ICTs in Informal sector
According to the World Bank, most people living below the poverty line in Kenya rely on their phones for work such as selling clothes or food, or offering professional services like hairdressing and use their phones for replying to casual job offers.
Facebook groups for job opportunities have become very popular especially among the youth. Since many people in the informal sector do not have bank accounts, mobile money has become the number one banking option in the sector. Some use the internet or mobile apps to access micro loans.
Costs of shutdowns
Tomiwa Ilori, LLD Candidate, Centre for Human Rights, University of Pretoria, writes:
[…] Africa has a youth population of 226 million which is the highest in the world which also make up 60% of the unemployment figure on the continent. What this means is that Africa need to utilize all legitimate avenues and resources at innovating and growing to properly maximize and cater for its growing youth population. An internet shutdown does not only reduce such avenues but shuts the youths away from opportunities.
Young people in Africa are increasingly using the internet to access freelancing platforms as an alternative source of employment.
I’m unable to bid for projects. I actually work with the company academic knowledge, where they place projects you go through and you bid online. Now with this Internet blackout, it’s impossible for me to do it, says Ndi Renatus, a freelance writer in Cameroon.
The 94-days shutdown the English speaking region of Cameroon resulted in loss of contracts, money, business closures and firing of employees.
When things like this happen and they just ban the internet which is the source of my livelihood.
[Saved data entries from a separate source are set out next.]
(* ===== verification/MemSystem.v ===== *)
(** * MemSystem: many processes on one memory

    The system is a list of memory sets on one kernel memory. A step of one process that
    keeps its own invariant and touches no frame of the others ([proc_step]) keeps the
    invariant of all of them, so what a process sees of its memory changes only by its own
    stores: a page fault of one process is invisible to every other, and a store goes to a
    page that nobody else holds. *)
From S2P Require Import Prelude AllocSpec Address FrameAlloc Bytes PageTable PageStore Trackers MapArea Pid MemorySet AddressSpace.
Import StackFrameAllocator.

Section MemSystem.
Context {cfg : config} {base limit : Z} {ZS SS T F : Type} `{!PageStore ZS} `{!PageStore SS} `{!PageTable T} `{!MapFile F}.
Context {zrep : ZS -> gmap Z (list Z) -> Prop} {zroom : gmap Z (list Z) -> Prop} `{!PageStoreOk ZS zrep zroom}.
Context {srep : SS -> gmap Z (list Z) -> Prop} {sroom : gmap Z (list Z) -> Prop} `{!PageStoreOk SS srep sroom}.
Context {vpn_ok ppn_ok : Z -> Prop} {rep : T -> pmem -> gmap Z (Z * Z) -> Prop} `{!PageTableOk T base limit vpn_ok ppn_ok rep}.
#[local] Notation kmem := (@kmem ZS SS).
#[local] Notation MapArea := (@MapArea F).
#[local] Notation MemorySet := (@MemorySet T F).
#[local] Notation kok := (kok base limit zrep srep).
#[local] Notation proc_ok := (proc_ok (base := base) (limit := limit) (zrep := zrep) (srep := srep) (vpn_ok := vpn_ok) (rep := rep)).
#[local] Notation ms_ok := (ms_ok (vpn_ok := vpn_ok)).
Implicit Types (k : kmem) (g : ghost) (H R rest extra : list Frame) (M : gmap Z (Z * Z)) (ms : MemorySet) (ps : list (MemorySet * gmap Z (Z * Z))).

(** ** Systems of processes *)

Definition trackers ps : list Frame := mjoin ((fun pr => slots (areas pr.1)) <$> ps).
(** [extra] are the trackers that page caches and the kernel hold. *)
Record sys_ok k g ps extra : Prop := {
  y_proc : forall i ms M, ps !! i = Some (ms, M) -> proc_ok k g ms M (trackers (delete i ps) ++ extra);
  y_tables : forall i j p1 p2 x, ps !! i = Some p1 -> ps !! j = Some p2 ->
    x ∈ pt_tables (page_table p1.1) -> x ∈ pt_tables (page_table p2.1) -> i = j;
}.

Lemma trackers_cons pr ps : trackers (pr :: ps) = slots (areas pr.1) ++ trackers ps.
Proof. done. Qed.
#[global] Instance trackers_perm : Proper ((≡ₚ) ==> (≡ₚ)) trackers.
Proof. intros l1 l2 E. unfold trackers. by rewrite E. Qed.
Lemma trackers_split ps i pr : ps !! i = Some pr -> trackers ps ≡ₚ slots (areas pr.1) ++ trackers (delete i ps).
Proof. intros Hi. etrans; [apply trackers_perm, (delete_Permutation ps i pr Hi)|]. by rewrite trackers_cons. Qed.
Lemma trackers_update ps i pr pr' : ps !! i = Some pr -> trackers (<[i := pr']> ps) ≡ₚ slots (areas pr'.1) ++ trackers (delete i ps).
Proof. intros Hi. etrans; [apply trackers_perm, (insert_Permutation ps i pr pr' Hi)|]. by rewrite trackers_cons. Qed.

Lemma sys_kok k g ps extra i ms M : sys_ok k g ps extra -> ps !! i = Some (ms, M) -> kok k (trackers ps ++ extra) g.
Proof. intros Y Hi. rewrite (trackers_split ps i _ Hi), <- app_assoc. apply (y_proc _ _ _ _ Y i ms M Hi). Qed.

(** The trackers that another process holds are among the rest. *)
Lemma trackers_other ps i j pr1 pr2 f : ps !! i = Some pr1 -> ps !! j = Some pr2 -> i <> j -> f ∈ slots (areas pr2.1) ->
  f ∈ trackers (delete i ps).
Proof.
  intros Hi Hj Hne Hf. assert (exists j', delete i ps !! j' = Some pr2) as [j' Hj'].
  { destruct (decide (j < i)%nat); [exists j; by rewrite list_lookup_delete_lt|].
    exists (j - 1)%nat. rewrite list_lookup_delete_ge by lia. rewrite <- Hj. f_equal. lia. }
  rewrite (trackers_split _ j' pr2 Hj'). apply elem_of_app. by left.
Qed.

(** The rest of process [j] after a step of process [i]. *)
Lemma ms_ok_others ms M H H' : ms_ok (areas ms) M H -> (forall p, InMemory p ∈ slots (areas ms) -> occ (InMemory p) H = 1 -> occ (InMemory p) H' = 1) ->
  ms_ok (areas ms) M H'.
Proof.
  intros [M1 M2 M3 M4] HH. constructor; try done. intros i a v f Hi Hs. specialize (M3 i a v f Hi Hs).
  destruct f; try done. destruct M3 as (fl & ? & ? & Hw). exists fl. split_and!; try done. intros Hfl. apply HH; [|auto].
  by eapply slot_elem.
Qed.

Lemma proc_ok_perm k g ms M rest rest' : rest ≡ₚ rest' -> proc_ok k g ms M rest -> proc_ok k g ms M rest'.
Proof.
  intros E [Q1 Q2 Q3 Q4]. constructor; try done; [by rewrite <- E|]. eapply ms_ok_perm; [|exact Q4]. by rewrite E.
Qed.

Lemma system_step k g ps extra extra' i ms M k' g' ms' M' : sys_ok k g ps extra -> ps !! i = Some (ms, M) ->
  proc_ok k' g' ms' M' (trackers (delete i ps) ++ extra') -> proc_step k g ms (trackers (delete i ps) ++ extra) k' g' ms' ->
  (forall p, InMemory p ∈ trackers (delete i ps) -> InMemory p ∉ slots (areas ms) -> occ (InMemory p) extra' = occ (InMemory p) extra) ->
  sys_ok k' g' (<[i := (ms', M')]> ps) extra' /\
  (forall j ms2 M2 v, j <> i -> ps !! j = Some (ms2, M2) -> view ms2 k' g' v = view ms2 k g v).
Proof.
  intros Y Hi Q' St Hextra. pose proof (y_proc _ _ _ _ Y i ms M Hi) as Q.
  assert (i < length ps)%nat as Hil by (by eapply lookup_lt_Some). split; [constructor|].
  - intros j ms2 M2 Hj. apply list_lookup_insert_Some in Hj as [(-> & [= <- <-] & _)|[Hne Hj]].
    { by rewrite delete_insert_same. }
    pose proof (y_proc _ _ _ _ Y j ms2 M2 Hj) as Qj.
    assert (slots (areas ms2) ++ trackers (delete j (<[i := (ms', M')]> ps)) ++ extra' ≡ₚ slots (areas ms') ++ trackers (delete i ps) ++ extra') as EH.
    { rewrite !app_assoc. rewrite <- (trackers_split _ j (ms2, M2)) by (by rewrite list_lookup_insert_ne). by rewrite (trackers_update ps i _ (ms', M') Hi). }
    assert (slots (areas ms2) ++ trackers (delete j ps) ++ extra ≡ₚ slots (areas ms) ++ trackers (delete i ps) ++ extra) as EH0.
    { rewrite !app_assoc. rewrite <- (trackers_split _ j (ms2, M2) Hj). by rewrite (trackers_split ps i _ Hi). }
    constructor; [rewrite EH; apply Q'| | |].
    + eapply pt_local; [apply Qj|]. intros x n Hx. apply (s_others _ _ _ _ _ _ _ St); [by apply (q_tables _ _ _ _ _ Qj)|].
      intros Hx'. apply Hne. exact (y_tables _ _ _ _ Y i j _ _ x Hi Hj Hx' Hx).
    + intros x Hx. apply (s_grow _ _ _ _ _ _ _ St), (q_tables _ _ _ _ _ Qj x Hx).
    + eapply ms_ok_perm; [symmetry; exact EH|]. eapply ms_ok_others; [apply Qj|]. intros p Hp. rewrite EH0, !occ_app.
      pose proof (trackers_other ps i j _ _ (InMemory p) Hi Hj ltac:(done) Hp) as Hin. pose proof (proj2 (occ_pos _ _) Hin) as Hpos. intros Ho.
      pose proof (occ_nonneg (InMemory p) (slots (areas ms))). pose proof (occ_nonneg (InMemory p) extra).
      assert (InMemory p ∉ slots (areas ms)) as Hn by (intros ?%occ_pos; lia). rewrite (Hextra p Hin Hn).
      rewrite (occ_not_in _ (slots (areas ms'))); [lia|]. intros Hs. apply Hn, (s_slots _ _ _ _ _ _ _ St p Hs). apply elem_of_app. by left.
  - assert (forall j pr x, j <> i -> ps !! j = Some pr -> x ∈ pt_tables (page_table pr.1) -> x ∈ pt_tables (page_table ms') -> False) as Hnew.
    { intros j [ms2 M2] x Hne Hj Hx Hx'. apply (s_tables _ _ _ _ _ _ _ St) in Hx'; [|by apply (q_tables _ _ _ _ _ (y_proc _ _ _ _ Y j _ _ Hj))].
      apply Hne. exact (y_tables _ _ _ _ Y j i _ _ x Hj Hi Hx Hx'). }
    intros j1 j2 p1 p2 x H1 H2 Hx1 Hx2.
    apply list_lookup_insert_Some in H1 as [(<- & <- & _)|[N1 H1]], H2 as [(<- & <- & _)|[N2 H2]]; [done|exfalso; by eapply (Hnew j2)..| |].
    + exfalso. by eapply (Hnew j1).
    + by eapply (y_tables _ _ _ _ Y).
  - intros j ms2 M2 v Hne Hj. unfold view. destruct (slot_of (areas ms2) v) as [f|] eqn:E; [|done]. cbn. f_equal.
    apply (s_rest _ _ _ _ _ _ _ St). apply elem_of_app. left. apply slot_of_elem in E as (n & b & Hn & Hb).
    eapply trackers_other; [exact Hi|exact Hj|done|]. by eapply slot_elem.
Qed.

Lemma delete_app_lt {A} (l1 l2 : list A) i : (i < length l1)%nat -> delete i (l1 ++ l2) = delete i l1 ++ l2.
Proof. intros Hi. rewrite !delete_take_drop, take_app_le, drop_app_le by lia. by rewrite app_assoc. Qed.

(** A process joins: its trackers were counted as extra ones. *)
Lemma system_join k g ps extra ms2 M2 : sys_ok k g ps (slots (areas ms2) ++ extra) -> proc_ok k g ms2 M2 (trackers ps ++ extra) ->
  (forall j pr x, ps !! j = Some pr -> x ∈ pt_tables (page_table pr.1) -> x ∉ pt_tables (page_table ms2)) -> sys_ok k g (ps ++ [(ms2, M2)]) extra.
Proof.
  intros Y Q2 Ht. assert (forall l, trackers (l ++ [(ms2, M2)]) = trackers l ++ slots (areas ms2)) as Esnoc.
  { intros l. unfold trackers. rewrite fmap_app, join_app. cbn. by rewrite app_nil_r. }
  assert (forall j pr, (ps ++ [(ms2, M2)]) !! j = Some pr -> ps !! j = Some pr \/ (j = length ps /\ pr = (ms2, M2))) as Hlk.
  { intros j pr [Hj|[Hge Hj]]%lookup_app_Some; [by left|right]. apply list_lookup_singleton_Some in Hj as [? <-]. split; [lia|done]. }
  constructor.
  - intros j ms M [Hj|[-> [= -> ->]]]%Hlk.
    + rewrite delete_app_lt by (by eapply lookup_lt_Some). rewrite Esnoc, <- app_assoc. by apply (y_proc _ _ _ _ Y).
    + by rewrite delete_middle, app_nil_r.
  - intros j1 j2 p1 p2 x [H1|[-> ->]]%Hlk [H2|[-> ->]]%Hlk Hx1 Hx2; [by eapply (y_tables _ _ _ _ Y)| | |done].
    + by destruct (Ht j1 p1 x H1 Hx1).
    + by destruct (Ht j2 p2 x H2 Hx2).
Qed.

(** ** Stores *)

(** A store of byte [b] by the processor: it needs a valid, writable page. *)
Definition user_store ms k (addr b : Z) : option kmem :=
  let v := addr_floor addr in
  match pt_writable (page_table ms) (mem (wd k)) v, pt_translate (page_table ms) (mem (wd k)) v with
  | Some true, Some p => Some (set_bytes_array k p (<[Z.to_nat (page_offset addr) := b]> (get_bytes_array k p)))
  | _, _ => None
  end.

Lemma bytes_ok_insert bs n b : bytes_ok bs -> byte_ok b -> bytes_ok (<[n := b]> bs).
Proof.
  intros [Hl Hb] H. split; [by rewrite length_insert|]. apply Forall_forall. intros x [j Hj]%list_elem_of_lookup.
  rewrite Forall_forall in Hb. apply list_lookup_insert_Some in Hj as [(_ & <- & _)|[_ Hj]]; [done|]. by eapply Hb, list_elem_of_lookup_2.
Qed.

(** A writable page belongs to an area and to nobody else. *)
Lemma writable_alone k g ms M rest v p fl : proc_ok k g ms M rest -> vpn_ok v -> M !! v = Some (p, fl) ->
  MapPermission.contains fl MapPermission.W = true ->
  exists i a, areas ms !! i = Some a /\ slot a v = Some (InMemory p) /\
    InMemory p ∉ others (areas ms) i (Z.to_nat (v - area_start a)) a ++ rest.
Proof.
  intros Q Hv HM Hw. destruct (m_user _ _ _ (q_ms _ _ _ _ _ Q) v p fl Hv HM Hw) as (i & a & Hi & Hva).
  pose proof (m_wf _ _ _ (q_ms _ _ _ _ _ Q) a (list_elem_of_lookup_2 _ _ _ Hi)) as W.
  destruct (slot_some a v W Hva) as [f Hs]. destruct (proc_split k g ms M rest i a v f Q Hi Hs) as (_ & _ & _ & Hp).
  exists i, a. split; [done|]. unfold page_at in Hp. destruct f as [q| | |]; [|congruence..]. destruct Hp as (fl' & HM' & _ & Ho).
  rewrite HM in HM'. injection HM' as <- <-. split; [done|]. specialize (Ho Hw). rewrite occ_cons, decide_True in Ho by done.
  rewrite <- occ_pos. lia.
Qed.

(** New contents for a page that nobody else holds. *)
Lemma page_store_ok k g ms M rest i a v p bs : proc_ok k g ms M rest -> areas ms !! i = Some a -> slot a v = Some (InMemory p) ->
  InMemory p ∉ others (areas ms) i (Z.to_nat (v - area_start a)) a ++ rest -> bytes_ok bs ->
  let k' := set_bytes_array k p bs in
  proc_ok k' g ms M rest /\ proc_step k g ms rest k' g ms /\
  (forall u, view ms k' g u = if decide (u = v) then Some bs else view ms k g u).
Proof.
  intros Q Hi Hs Hn Hb k'. pose proof Q as [Q1 Q2 Q3 Q4]. destruct (proc_split k g ms M rest i a v _ Q Hi Hs) as (K & W & _).
  assert (same_contents k g k' g (others (areas ms) i (Z.to_nat (v - area_start a)) a ++ rest)) as Hc by by apply set_bytes_contents.
  assert (forall x j, x ∈ gO g -> mem (wd k') x j = mem (wd k) x j) as Hm.
  { intros x j Hx. apply mem_set_bytes_other. intros ->. apply (k_own _ _ _ _ _ _ _ K p); [left|done]. }
  split; [|split].
  - constructor; try done; [by apply set_bytes_ok|]. eapply pt_local; [exact Q2|]. intros x j Hx. by apply Hm, Q3.
  - constructor; try done; [intros f Hf; apply Hc; set_solver|by intros; apply Hm].
  - intros u. unfold view. case_decide as D; [subst u|].
    + rewrite (slot_of_lookup _ i a v (m_disj _ _ _ Q4) Hi (slot_in _ _ _ Hs)), Hs. cbn. f_equal. by apply set_bytes_same.
    + destruct (slot_of (areas ms) u) as [h|] eqn:E; [|done]. cbn. f_equal. apply Hc. apply elem_of_app. left.
      apply slot_of_elem in E as (j & c & Hj & Hc'). apply (slot_others (vpn_ok := vpn_ok) (areas ms) i a v j c u h); try done; [apply Q4|by eapply slot_in].
Qed.

Lemma user_store_ok k g ms M rest addr b k' : proc_ok k g ms M rest -> vpn_ok (addr_floor addr) -> byte_ok b -> user_store ms k addr b = Some k' ->
  proc_ok k' g ms M rest /\ proc_step k g ms rest k' g ms /\
  (forall u, view ms k' g u = if decide (u = addr_floor addr) then <[Z.to_nat (page_offset addr) := b]> <$> view ms k g u else view ms k g u).
Proof.
  intros Q Hv Hb Hst. set (v := addr_floor addr) in *. unfold user_store in Hst. fold v in Hst.
  destruct (pt_query_ok (page_table ms) (mem (wd k)) M v (q_pt _ _ _ _ _ Q) Hv) as (_ & Ht & Hw). rewrite Ht, Hw in Hst.
  destruct (M !! v) as [[p fl]|] eqn:HM; [|done]. cbn in Hst. destruct (MapPermission.contains fl MapPermission.W) eqn:Hfl; [|done].
  destruct (writable_alone k g ms M rest v p fl Q Hv HM Hfl) as (i & a & Hi & Hs & Hn). injection Hst as <-.
  destruct (page_store_ok k g ms M rest i a v p (<[Z.to_nat (page_offset addr) := b]> (get_bytes_array k p)) Q Hi Hs Hn) as (Q' & St & Hview);
    [apply bytes_ok_insert; [apply page_bytes_ok|done]|].
  split; [done|]. split; [done|]. intros u. rewrite Hview. case_decide as D; [subst u|done]. unfold view.
  by rewrite (slot_of_lookup _ i a v (m_disj _ _ _ (q_ms _ _ _ _ _ Q)) Hi (slot_in _ _ _ Hs)), Hs.
Qed.

(** ** New processes *)

Lemma new_bare_ok k g H : kok k H g -> Z.of_nat (size (gL g)) < limit - base ->
  exists pt k' g', new_bare k = Ret (MkMS pt [] : MemorySet, k') /\ Z.of_nat (size (gL g')) <= Z.of_nat (size (gL g)) + 1 /\
    kok k' H g' /\ rep pt (mem (wd k')) ∅ /\ (forall x, x ∈ pt_tables pt -> x ∈ gO g' /\ x ∉ gL g) /\ gO g ⊆ gO g' /\ gL g ⊆ gL g' /\
    same_contents k g k' g' H /\ (forall q j, q ∈ gL g -> mem (wd k') q j = mem (wd k) q j).
Proof.
  intros K Hsz. destruct (pt_new_ok (wd k) (gL g) (k_fa _ _ _ _ _ _ _ K) Hsz) as (pt & w' & Hn & L' & Hfa & Hsub & HL & Hs & _ & Hnew & Hrep' & Hmem).
  assert (forall q j, q ∈ gL g -> mem w' q j = mem (wd k) q j) as Hm by (intros q j Hq; apply Hmem; [done|by intros ?%not_elem_of_nil]).
  unfold new_bare. rewrite Hn. cbn [mbind outcome_bind]. exists pt, (with_wd k w'), (Ghost L' (gO g ∪ (L' ∖ gL g)) (gZ g) (gS g)).
  split; [done|]. split; [exact Hs|]. split; [by apply (kok_tables k _ g w' L')|]. split; [done|]. split; [|split; [apply union_subseteq_l|split; [done|split; [|done]]]].
  - intros x Hx. destruct (Hnew x Hx) as [HxL [Hx0|Hx0]]; [by apply not_elem_of_nil in Hx0|]. split; [|done]. cbn. rewrite elem_of_union, elem_of_difference. by right.
  - apply (contents_tables k _ g _ _ K); try done. intros q j Hq _. by apply Hm.
Qed.

(** A process whose pages are not allocated yet. *)
Lemma lazy_process_ok k g rest (l : list MapArea) : kok k rest g -> Z.of_nat (size (gL g)) < limit - base -> (forall a, a ∈ l -> area_wf (vpn_ok := vpn_ok) a) ->
  disjoint_areas l -> (forall f, f ∈ slots l -> f = Unallocated) ->
  exists pt k' g', new_bare k = Ret (MkMS pt [] : MemorySet, k') /\ proc_ok k' g' (MkMS pt l) ∅ rest.
Proof.
  intros K Hsz Hwf Hd Hun. destruct (new_bare_ok k g rest K Hsz) as (pt & k' & g' & Hn & _ & K' & Hrep & Ht & _). exists pt, k', g'. split; [done|]. constructor; try done.
  - eapply kok_ext; [|exact K']. intros f Hf. cbn [areas]. rewrite occ_app, (occ_not_in f (slots l)); [done|]. intros Hin. by apply Hf, Hun.
  - intros x Hx. by apply Ht.
  - constructor; try done.
    intros i a v f Hi Hs. rewrite (Hun f) by by eapply slot_elem. apply lookup_empty.
Qed.
End MemSystem.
I just feel like maybe I made the wrong decision. Maybe I should just leave the country like my friends and never return again, says Churchill Mambe, a Cameroonian IT entrepreneur.
In Zimbabwe, where the economy is heavily dependent on cashless transaction systems such as mobile money platforms as eco-cash, Mukuru, cell phone banking, and internet transfers, an internet shutdown has had massive economic consequences.
Internet shutdowns can even be more costly in developing countries because they are less likely to have other good communication systems, such as a functioning postal service or a good network of landlines.
There are positive signs, however, from African courts. In July 2019, mobile operators in Sudan were taken to court by Sudanese lawyer Abdelazim al-Hassan after MTN Sudan complied with the transitional military government’s orders to shut down the internet. He won the case and internet was restored.
In January 2019, Zimbabwe’s High Court ruled that the country’s state security minister didn’t have the authority to shut down the internet.
The UN General Assembly recognises ICTs as a key contributor to achieving the 2030 Development Agenda. It is therefore vital that governments keep the internet alive without censoring or even completely shutting it down.